[Opening EXERCISE DATA section]

(** * tamr_unify_client: mastering projects and attribute-configuration
      collections

    A shallow embedding of

      - [tamr_unify_client/mastering/project.py]  (class [MasteringProject])
      - [tamr_unify_client/models/attribute_configuration/collection.py]
        (class [AttributeConfigurationCollection])

    Every method is a thin translation from a call to requests on the shared
    client and back to a wrapper object.  The embedding therefore threads the
    log of client operations through a small state-and-exception monad: what
    a method does to the outside world is exactly what it appends to the log.
    The remote platform is a parameter (a [Client] record whose answers may
    depend on everything that was requested before), and so are the JSON
    primitives of the Python standard library. *)

From Stdlib Require Import String Ascii List ZArith Bool Lia.
Import ListNotations.
Local Open Scope string_scope.

Set Implicit Arguments.
Set Warnings "-register-all".

(* ===================================================================== *)
(** ** JSON values and exceptions                                         *)
(* ===================================================================== *)

(** Decoded JSON, as Python's [json] module produces it: [dict] as an
    association list in document order, [list] as a list. *)
Inductive json : Type :=
| JNull
| JBool (b : bool)
| JNum (n : Z)
| JStr (s : string)
| JArr (items : list json)
| JObj (members : list (string * json)).

Fixpoint assoc (k : string) (kv : list (string * json)) : option json :=
  match kv with
  | [] => None
  | (k', v) :: rest => if String.eqb k k' then Some v else assoc k rest
  end.

(** What can be raised.  [NotImplementedError] is the exception the source
    raises by name; [NotFound] to [TransportError] are the categories of
    the error taxonomy, for failures that originate in the shared client
    and the base classes; [TypeError], [JSONDecodeError] and
    [StopIteration] are Python's own; [UserError] stands for an exception
    of the caller, thrown into a generator. *)
Inductive exn : Type :=
| NotImplementedError (msg : string)
| NotFound
| AmbiguousResult
| AuthError
| RequestFailed (status : Z)
| MalformedResponse
| TransportError
| TypeError
| JSONDecodeError
| StopIteration
| UserError (tag : string).

(** The taxonomy's name for each failure.  The docstring of
    [by_external_id] states that the method "is not supported and will raise
    a NotImplementedError": that exception is the [NotSupported] outcome. *)
Inductive category : Type :=
| CatNotFound | CatAmbiguousResult | CatNotSupported | CatAuthError
| CatRequestFailed | CatMalformedResponse | CatTransportError | CatOther.

Definition categorize (e : exn) : category :=
  match e with
  | NotImplementedError _ => CatNotSupported
  | NotFound => CatNotFound
  | AmbiguousResult => CatAmbiguousResult
  | AuthError => CatAuthError
  | RequestFailed _ => CatRequestFailed
  | MalformedResponse => CatMalformedResponse
  | TransportError => CatTransportError
  | JSONDecodeError => CatMalformedResponse
  | TypeError | StopIteration | UserError _ => CatOther
  end.

Inductive result (A : Type) : Type :=
| Ok (a : A)
| Raise (e : exn).
Arguments Ok {A} a.
Arguments Raise {A} e.

(* ===================================================================== *)
(** ** Resources                                                          *)
(* ===================================================================== *)

(** The wrapper classes the two modules instantiate. *)
Inductive resource_class : Type :=
| Dataset
| MachineLearningModel
| BinningModel
| PublishedClustersConfiguration
| EstimatedPairCounts
| AttributeConfiguration
| Project.

(** An instance: [cls(client, data, alias)].  [_data] is [None] for an
    instance built from a path alone.  The client is shared by every
    instance and is not stored per instance. *)
Record Resource : Type := mkResource {
  cls : resource_class;
  _data : option json;
  api_path : string
}.

(** The body key [k] of an instance whose body is present. *)
Definition body_field (k : string) (r : Resource) : option json :=
  match _data r with
  | Some (JObj kv) => assoc k kv
  | _ => None
  end.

[Closing EXERCISE DATA section]

-- AIM OF THE EXERCISE --
Without omission, return all of the records exactly as given.

-- TASK SOLUTION --
(** * tamr_unify_client: mastering projects and attribute-configuration
      collections

    A shallow embedding of

      - [tamr_unify_client/mastering/project.py]  (class [MasteringProject])
      - [tamr_unify_client/models/attribute_configuration/collection.py]
        (class [AttributeConfigurationCollection])

    Every method is a thin translation from a call to requests on the shared
    client and back to a wrapper object.  The embedding therefore threads the
    log of client operations through a small state-and-exception monad: what
    a method does to the outside world is exactly what it appends to the log.
    The remote platform is a parameter (a [Client] record whose answers may
    depend on everything that was requested before), and so are the JSON
    primitives of the Python standard library. *)

From Stdlib Require Import String Ascii List ZArith Bool Lia.
Import ListNotations.
Local Open Scope string_scope.

Set Implicit Arguments.
Set Warnings "-register-all".

(* ===================================================================== *)
(** ** JSON values and exceptions                                         *)
(* ===================================================================== *)

(** Decoded JSON, as Python's [json] module produces it: [dict] as an
    association list in document order, [list] as a list. *)
Inductive json : Type :=
| JNull
| JBool (b : bool)
| JNum (n : Z)
| JStr (s : string)
| JArr (items : list json)
| JObj (members : list (string * json)).

Fixpoint assoc (k : string) (kv : list (string * json)) : option json :=
  match kv with
  | [] => None
  | (k', v) :: rest => if String.eqb k k' then Some v else assoc k rest
  end.

(** What can be raised.  [NotImplementedError] is the exception the source
    raises by name; [NotFound] to [TransportError] are the categories of
    the error taxonomy, for failures that originate in the shared client
    and the base classes; [TypeError], [JSONDecodeError] and
    [StopIteration] are Python's own; [UserError] stands for an exception
    of the caller, thrown into a generator. *)
Inductive exn : Type :=
| NotImplementedError (msg : string)
| NotFound
| AmbiguousResult
| AuthError
| RequestFailed (status : Z)
| MalformedResponse
| TransportError
| TypeError
| JSONDecodeError
| StopIteration
| UserError (tag : string).

(** The taxonomy's name for each failure.  The docstring of
    [by_external_id] states that the method "is not supported and will raise
    a NotImplementedError": that exception is the [NotSupported] outcome. *)
Inductive category : Type :=
| CatNotFound | CatAmbiguousResult | CatNotSupported | CatAuthError
| CatRequestFailed | CatMalformedResponse | CatTransportError | CatOther.

Definition categorize (e : exn) : category :=
  match e with
  | NotImplementedError _ => CatNotSupported
  | NotFound => CatNotFound
  | AmbiguousResult => CatAmbiguousResult
  | AuthError => CatAuthError
  | RequestFailed _ => CatRequestFailed
  | MalformedResponse => CatMalformedResponse
  | TransportError => CatTransportError
  | JSONDecodeError => CatMalformedResponse
  | TypeError | StopIteration | UserError _ => CatOther
  end.

Inductive result (A : Type) : Type :=
| Ok (a : A)
| Raise (e : exn).
Arguments Ok {A} a.
Arguments Raise {A} e.

(* ===================================================================== *)
(** ** Resources                                                          *)
(* ===================================================================== *)

(** The wrapper classes the two modules instantiate. *)
Inductive resource_class : Type :=
| Dataset
| MachineLearningModel
| BinningModel
| PublishedClustersConfiguration
| EstimatedPairCounts
| AttributeConfiguration
| Project.

(** An instance: [cls(client, data, alias)].  [_data] is [None] for an
    instance built from a path alone.  The client is shared by every
    instance and is not stored per instance. *)
Record Resource : Type := mkResource {
  cls : resource_class;
  _data : option json;
  api_path : string
}.

(** The body key [k] of an instance whose body is present. *)
Definition body_field (k : string) (r : Resource) : option json :=
  match _data r with
  | Some (JObj kv) => assoc k kv
  | _ => None
  end.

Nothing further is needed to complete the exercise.